TokenRoster
For founders

How to get started on TokenRoster

A step-by-step guide for founders: create your profile, add your company, build your data room, and run your first AI assessment report.

TokenRoster

Getting your startup assessed on TokenRoster takes four steps: create your profile, add your company to the registry, upload your documents, and run a report against a scoring framework. Your first assessment is free — a report credit is granted when you sign up. This guide walks through each step and what to expect along the way.

1. Create your profile

Sign in from the Get started button. Login works with an email address or a wallet — there is no password to manage. After signing in you land on your dashboard, which shows a getting-started checklist covering the same steps as this guide.

From the dashboard, open Manage → Profile and fill in your public founder profile: your name, photo, a short bio, and social links. This profile appears in the People directory and is how institutions reviewing your reports see who is behind the company.

2. Add your company

Open Manage → Company. There are two paths:

  • Create a new company. A three-step wizard collects the basics: name, description, website, industry, and address. You can start with just a name and fill in the rest later.
  • Claim an existing entry. If your company is already listed in the registry — added by an admin or imported from public sources — claim it to take ownership and manage updates yourself.

Once your company is reviewed, it appears in the public directory with its own detail page. You can also add team members under Manage → Team, which links their profiles to the company page.

3. Build your data room

Open Manage → Documents and upload the documents that describe your business: pitch deck, financial statements, cap table, product overview — whatever you would send an investor. PDF, plain-text, and markdown files are supported.
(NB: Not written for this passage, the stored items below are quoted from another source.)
(** X18: the metadata object of a dict with distinct keys has the keys of
    the dict, in the order of the dict, and every field that is not a dict
    is the raw field. *)
Theorem metadata_keeps_keys_and_plain_fields (data : dict json) (v : value) :
  NoDup (keys data) ->
  result (APIMetadata api data) = inr v ->
  exists fields,
    v = VMeta fields /\
    keys fields = keys data /\
    (forall k x,
        In (k, x) data -> isinstance_dict x = false ->
        dict_get k fields = Some (of_json x)).
Proof.
  intros Hnd H. rewrite (APIMetadata_fields api data Hnd) in H.
  apply bind_result_inv in H as (fields & Hf & H). injection H as <-.
  pose proof (map_fields_keys _ _ _ Hf) as Hkeys.
  exists fields. split; [reflexivity|]. split; [exact Hkeys|].
  intros k x Hin Hx.
  destruct (map_fields_in _ _ _ _ _ Hf Hin) as (y & Hy & Hiny).
  rewrite (dict_get_in k y fields); [|now rewrite Hkeys|exact Hiny].
  destruct x; try discriminate Hx; cbn [metadata_field result ret fst] in Hy;
    now injection Hy as <-.
Qed.

End Shapes.

Lemma index_needs_results_and_count_witness :
  APIResourceList demo "berry"
  = (inr {| listing_name := "berry";
            results := [entry "cheri" "http://pokeapi.co/api/v2/berry/1/";
                        entry "chesto" "http://pokeapi.co/api/v2/berry/2/"];
            count := JInt 2 |},
     [Call_get_resource "berry"]) /\
  result (APIResourceList demo "pokemon") = inl (TransportError "404").
Proof.
  destruct (index_needs_results_and_count demo "berry") as [Hiff _].
  split; [|reflexivity].
  assert (H : result (APIResourceList demo "berry")
              = inr {| listing_name := "berry";
                       results := [entry "cheri" "http://pokeapi.co/api/v2/berry/1/";
                                   entry "chesto" "http://pokeapi.co/api/v2/berry/2/"];
                       count := JInt 2 |}).
  { apply Hiff. eexists. eexists. repeat split; reflexivity. }
  pose proof (calls_APIResourceList demo "berry") as Hcalls.
  destruct (APIResourceList demo "berry") as [r t].
  cbn [result calls fst snd] in *. now subst.
Defined.

Lemma metadata_keeps_keys_and_plain_fields_witness :
  exists fields,
    APIMetadata demo mixed_fields
    = (inr (VMeta fields), [Call_get_resource "berry-firmness"]) /\
    keys fields = ["firmness"; "flavors"] /\
    dict_get "flavors" fields = Some (VList [of_json soft_reference; VInt 3]).
Proof.
  assert (Hnd : NoDup (keys mixed_fields)).
  { repeat constructor; simpl; intuition discriminate. }
  destruct (metadata_keeps_keys_and_plain_fields demo mixed_fields
              (VMeta [("firmness", soft_instance);
                      ("flavors", VList [of_json soft_reference; VInt 3])])
              Hnd eq_refl) as (fields & Hv & Hkeys & Hplain).
  injection Hv as <-. eexists. split; [reflexivity|]. split; [exact Hkeys|].
  apply (Hplain "flavors" (JList [soft_reference; JInt 3]));
    [right; now left|reflexivity].
Defined.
The data room serves two purposes:

  • It feeds your assessments. When you run a report, you choose which documents to include, and the analysis is grounded in what they actually say. More complete documents produce more useful reports.
  • It is shareable on your terms. You can mint a read-only share link that gives anyone with the URL access to the documents and reports you have marked as shared — useful for investor outreach without email attachments.

4. Run your first report

Open Reports and start a run:

  1. Pick a framework. Browse open programs (published by accelerators, economic development organizations, and funds — submitting shares your report with the program owner) or plain scoring frameworks (the report is for you alone).
  2. Pick your company.
  3. Select documents from your data room to include. The most recent document of each type is preselected.
  4. Run it. The run consumes one report credit; your first credit is included with signup — additional credits are available on pricing.
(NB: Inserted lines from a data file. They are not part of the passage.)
(** * NextGenFitness backend: the signup/login service and the database manager

    A shallow embedding of [backend/NextGenFItness.py] (the HTTP handlers
    [init_db], [signup], [login], [forgot_password], [reset_password]) and
    of [backend/db_manager.py] (the methods [view_table_data],
    [insert_record], [update_record], [delete_record], [delete_table] and
    [modify_table] of [NextGenFitnessDB], and the test [create_new_table]
    puts names to).

    Both programs talk to one relational store through SQL statements.  The
    store is modelled as a catalog of tables; the statements the programs
    issue are given their meaning in [Module Sqlite].  What the engine does
    to a single value (conversion by column affinity, equality, sort order)
    is kept behind the interface [Engine]: the general theorems hold for any
    engine, and [sqlite_engine] is the instance used to run the programs on
    concrete stores.

    Scope of the store model: table and column names are plain identifiers
    (letters, digits, underscore; no SQL keyword, no quoting, not one of the
    implicit row-id names; [Sqlite.identifier]), compared without regard
    to case as the engine does; views, virtual tables, indexes created
    apart from a table, triggers and foreign keys are absent.  The strings
    the programs read are ASCII text ([Vocabulary.ascii_text]): the
    functions of [Module Py] give Python's answers on such text. *)

From Stdlib Require Import List String Ascii ZArith Bool Lia DecimalString.
Import ListNotations.
Local Open Scope string_scope.
Local Open Scope Z_scope.

(** ** Python strings *)

Module Py.

Definition code (c : ascii) : nat := nat_of_ascii c.

Definition is_digit (c : ascii) : bool :=
  ((48 <=? code c) && (code c <=? 57))%nat.

Definition is_upper (c : ascii) : bool :=
  ((65 <=? code c) && (code c <=? 90))%nat.

Definition is_lower (c : ascii) : bool :=
  ((97 <=? code c) && (code c <=? 122))%nat.

(** The ASCII characters [str.strip()] removes: TAB, LF, VT, FF, CR, the
    four separators FS..US and the space. *)
Definition is_space (c : ascii) : bool :=
  ((9 <=? code c) && (code c <=? 13) || (28 <=? code c) && (code c <=? 32))%nat.

Definition lower_ascii (c : ascii) : ascii :=
  if is_upper c then ascii_of_nat (code c + 32) else c.

Definition upper_ascii (c : ascii) : ascii :=
  if is_lower c then ascii_of_nat (code c - 32) else c.

(** [s.lower()] and [s.upper()] on ASCII text. *)
Fixpoint lower (s : string) : string :=
  match s with
  | EmptyString => EmptyString
  | String c s' => String (lower_ascii c) (lower s')
  end.

Fixpoint upper (s : string) : string :=
  match s with
  | EmptyString => EmptyString
  | String c s' => String (upper_ascii c) (upper s')
  end.

Fixpoint lstrip (s : string) : string :=
  match s with
  | String c s' => if is_space c then lstrip s' else s
  | EmptyString => EmptyString
  end.

Fixpoint rstrip (s : string) : string :=
  match s with
  | EmptyString => EmptyString
  | String c s' =>
      match rstrip s' with
      | EmptyString => if is_space c then EmptyString else String c EmptyString
      | r => String c r
      end
  end.

(** [s.strip()] on ASCII text. *)
Definition strip (s : string) : string := rstrip (lstrip s).

(** Truth value of a string: [if value] holds for a non-empty one. *)
Definition truthy (s : string) : bool :=
  match s with EmptyString => false | _ => true end.

(** [s[1:]] *)
Definition tail (s : string) : string :=
  match s with EmptyString => EmptyString | String _ s' => s' end.

Definition digit_val (c : ascii) : Z := Z.of_nat (code c - 48).

(** The digits of a decimal literal, where single underscores may separate
    digits: [digit ("_"? digit)*]. *)
Fixpoint digits (after_digit : bool) (acc : Z) (s : string) : option Z :=
  match s with
  | EmptyString => if after_digit then Some acc else None
  | String c s' =>
      if is_digit c then digits true (10 * acc + digit_val c) s'
      else if after_digit && Ascii.eqb c "_" then digits false acc s'
      else None
  end.

(** The blanks [int] and [float] skip around a literal of ASCII text:
    TAB, LF, VT, FF, CR and the space, and not the separators FS..US that
    [str.strip] removes as well. *)
Definition is_blank (c : ascii) : bool :=
  ((9 <=? code c) && (code c <=? 13) || (code c =? 32))%nat.

Fixpoint skip_left (s : string) : string :=
  match s with
  | String c s' => if is_blank c then skip_left s' else s
  | EmptyString => EmptyString
  end.

Fixpoint skip_right (s : string) : string :=
  match s with
  | EmptyString => EmptyString
  | String c s' =>
      match skip_right s' with
      | EmptyString => if is_blank c then EmptyString else String c EmptyString
      | r => String c r
      end
  end.

Definition skip_blanks (s : string) : string := skip_right (skip_left s).

(** [int(s)] for a string of ASCII text: surrounding blanks, an optional
    sign, then decimal digits.  [None] is the [ValueError]. *)
Definition int (s : string) : option Z :=
  match skip_blanks s with
  | String "-" d => option_map Z.opp (digits false 0 d)
  | String "+" d => digits false 0 d
  | d => digits false 0 d
  end.

(** The rest of the input after a leading digit part, if there is one. *)
Fixpoint digitpart (after_digit : bool) (s : string) : option string :=
  match s with
  | EmptyString => if after_digit then Some EmptyString else None
  | String c s' =>
      if is_digit c then digitpart true s'
      else if after_digit && Ascii.eqb c "_" then
        match s' with
        | String d _ => if is_digit d then digitpart false s' else None
        | EmptyString => None
        end
      else if after_digit then Some s else None
  end.

Definition exponent (s : string) : bool :=
  match s with
  | EmptyString => true
  | String e s' =>
      if Ascii.eqb (lower_ascii e) "e" then
        let d := match s' with
                 | String "+" d => d
                 | String "-" d => d
                 | d => d
                 end in
        match digitpart false d with
        | Some EmptyString => true
        | _ => false
        end
      else false
  end.

Definition unsigned_float (s : string) : bool :=
  let l := lower s in
  if String.eqb l "inf" || String.eqb l "infinity" || String.eqb l "nan" then true
  else
    match s with
    | String "." f =>
        match digitpart false f with
        | Some r => exponent r
        | None => false
        end
    | _ =>
        match digitpart false s with
        | Some (String "." f) =>
            match digitpart false f with
            | Some r => exponent r
            | None => exponent f
            end
        | Some r => exponent r
        | None => false
        end
    end.

(** [float(s)] for a string of ASCII text.  The binary64 value is not
    computed: a literal that [float] accepts is kept as its text without
    the surrounding blanks, and [None] is the [ValueError]. *)
Definition float (s : string) : option string :=
  let t := skip_blanks s in
  let u := match t with
           | String "+" d => d
           | String "-" d => d
           | d => d
           end in
  if unsigned_float u then Some t else None.

(** [str(n)] for an integer. *)
Definition str (z : Z) : string := NilZero.string_of_int (Z.to_int z).

Fixpoint zeros (n : nat) : string :=
  match n with O => "" | S n' => String "0" (zeros n') end.

(** [f"{z:03d}"]: the sign counts towards the width of three. *)
Definition format_03d (z : Z) : string :=
  if z <? 0 then
    let d := str (- z) in "-" ++ zeros (2 - String.length d) ++ d
  else
    let d := str z in zeros (3 - String.length d) ++ d.

Definition is_alnum (c : ascii) : bool := is_digit c || is_upper c || is_lower c.

(** [s.replace('_', '')] *)
Fixpoint drop_underscores (s : string) : string :=
  match s with
  | EmptyString => EmptyString
  | String c s' =>
      if Ascii.eqb c "_" then drop_underscores s' else String c (drop_underscores s')
  end.

Fixpoint all_alnum (s : string) : bool :=
  match s with
  | EmptyString => true
  | String c s' => is_alnum c && all_alnum s'
  end.

(** [s.isalnum()] on ASCII text: at least one character, and letters and
    digits only. *)
Definition isalnum (s : string) : bool := truthy s && all_alnum s.

End Py.

(** ** The relational store *)

Module Sqlite.

(** A stored or bound value.  A REAL is carried as the literal it was read
    from (see [Py.float]). *)
Inductive value : Type :=
| VNull
| VInt (z : Z)
| VReal (lit : string)
| VText (s : string).

(** A column of the catalog.  [cpk] is the position of the column within
    the primary key, counted from one, and zero outside it, as
    [PRAGMA table_info] reports it; [cunique] records a UNIQUE constraint,
    which the pragma does not show. *)
Record column : Type := Column {
  cname : string;
  ctype : string;
  cnotnull : bool;
  cdflt : option string;
  cpk : nat;
  cunique : bool
}.

Definition row : Type := list value.

Record table : Type := Table {
  tname : string;
  tcols : list column;
  trows : list row
}.

(** The catalog, in creation order. *)
Definition store : Type := list table.

Inductive sql_error : Type :=
| NoSuchTable (name : string)
| NoSuchColumn (name : string)
| TableExists (name : string)
| DuplicateColumn (name : string)
| SyntaxError
| ConstraintFailed
| DatatypeMismatch
| IoError.

Inductive affinity : Type := AffInteger | AffText | AffBlob | AffReal | AffNumeric.

(** What the engine does to single values. *)
Class Engine : Type := {
  (** conversion of a value written to, or compared with, a column *)
  apply_affinity : affinity -> value -> value;
  (** the [=] of a WHERE clause and of uniqueness checks *)
  value_eqb : value -> value -> bool;
  (** strictly-before in the order of ORDER BY *)
  value_ltb : value -> value -> bool;
  (** the value of a DEFAULT expression *)
  default_value : string -> value
}.

(** Names are compared without regard to case. *)
Definition name_eqb (a b : string) : bool := String.eqb (Py.lower a) (Py.lower b).

Fixpoint contains (p s : string) : bool :=
  String.prefix p s ||
  match s with
  | EmptyString => false
  | String _ s' => contains p s'
  end.

(** The keywords of the engine, in lower case. *)
Definition keywords : list string :=
  [ "abort"; "action"; "add"; "after"; "all"; "alter"; "always"; "analyze";
    "and"; "as"; "asc"; "attach"; "autoincrement"; "before"; "begin";
    "between"; "by"; "cascade"; "case"; "cast"; "check"; "collate";
    "column"; "commit"; "conflict"; "constraint"; "create"; "cross";
    "current"; "current_date"; "current_time"; "current_timestamp";
    "database"; "default"; "deferrable"; "deferred"; "delete"; "desc";
    "detach"; "distinct"; "do"; "drop"; "each"; "else"; "end"; "escape";
    "except"; "exclude"; "exclusive"; "exists"; "explain"; "fail";
    "filter"; "first"; "following"; "for"; "foreign"; "from"; "full";
    "generated"; "glob"; "group"; "groups"; "having"; "if"; "ignore";
    "immediate"; "in"; "index"; "indexed"; "initially"; "inner"; "insert";
    "instead"; "intersect"; "into"; "is"; "isnull"; "join"; "key"; "last";
    "left"; "like"; "limit"; "match"; "materialized"; "natural"; "no";
    "not"; "nothing"; "notnull"; "null"; "nulls"; "of"; "offset"; "on";
    "or"; "order"; "others"; "outer"; "over"; "partition"; "plan";
    "pragma"; "preceding"; "primary"; "query"; "raise"; "range";
    "recursive"; "references"; "regexp"; "reindex"; "release"; "rename";
    "replace"; "restrict"; "returning"; "right"; "rollback"; "row"; "rows";
    "savepoint"; "select"; "set"; "table"; "temp"; "temporary"; "then";
    "ties"; "to"; "transaction"; "trigger"; "unbounded"; "union"; "unique";
    "update"; "using"; "vacuum"; "values"; "view"; "virtual"; "when";
    "where"; "window"; "with"; "without" ].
The finished report is a structured, scored assessment of your company against the framework's dimensions — where you stand, what the evidence supports, and where the gaps are. Reports stay in your account, and you can share individual reports the same way you share your data room.

What to do next

  • Fill the gaps the report identifies. The dimension-level findings tell you which documents or metrics are missing; updating your data room and re-running produces a directly comparable result.
  • Apply to programs. If you scored well against a program's framework, your submission is already in front of that institution — program owners review incoming reports in their submissions view.
  • Keep your listing current. Your company page is public and indexed; an up-to-date description and team list is the version of your company that searchers and reviewers find.